Work required:
Which lines of the data hold the word "None"? Copy all of them.

Listed records:
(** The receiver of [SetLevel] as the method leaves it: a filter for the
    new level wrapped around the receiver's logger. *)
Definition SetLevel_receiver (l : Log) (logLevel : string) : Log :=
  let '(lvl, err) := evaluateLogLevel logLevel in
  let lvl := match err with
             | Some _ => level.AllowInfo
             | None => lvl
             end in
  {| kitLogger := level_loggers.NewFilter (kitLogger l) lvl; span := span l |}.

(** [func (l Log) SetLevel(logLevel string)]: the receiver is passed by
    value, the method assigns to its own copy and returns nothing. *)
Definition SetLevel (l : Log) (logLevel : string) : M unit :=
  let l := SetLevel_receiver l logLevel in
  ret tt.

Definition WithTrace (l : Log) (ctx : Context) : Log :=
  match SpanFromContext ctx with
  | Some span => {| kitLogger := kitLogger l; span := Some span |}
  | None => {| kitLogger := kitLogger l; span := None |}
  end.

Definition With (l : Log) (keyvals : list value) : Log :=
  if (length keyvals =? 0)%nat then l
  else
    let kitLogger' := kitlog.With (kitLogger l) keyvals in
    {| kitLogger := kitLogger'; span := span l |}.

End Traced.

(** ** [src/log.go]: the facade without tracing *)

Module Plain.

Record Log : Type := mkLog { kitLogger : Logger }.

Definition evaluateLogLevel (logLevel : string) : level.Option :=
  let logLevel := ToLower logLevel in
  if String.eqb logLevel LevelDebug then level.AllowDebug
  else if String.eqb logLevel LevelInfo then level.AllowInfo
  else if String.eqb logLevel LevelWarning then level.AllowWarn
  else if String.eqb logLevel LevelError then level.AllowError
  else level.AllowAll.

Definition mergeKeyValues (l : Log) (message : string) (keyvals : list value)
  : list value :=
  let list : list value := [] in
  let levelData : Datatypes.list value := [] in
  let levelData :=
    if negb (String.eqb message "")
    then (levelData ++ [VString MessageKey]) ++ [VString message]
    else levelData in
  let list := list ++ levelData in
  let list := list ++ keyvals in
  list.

Exercise output:
             | None => lvl
  | None => {| kitLogger := kitLogger l; span := None |}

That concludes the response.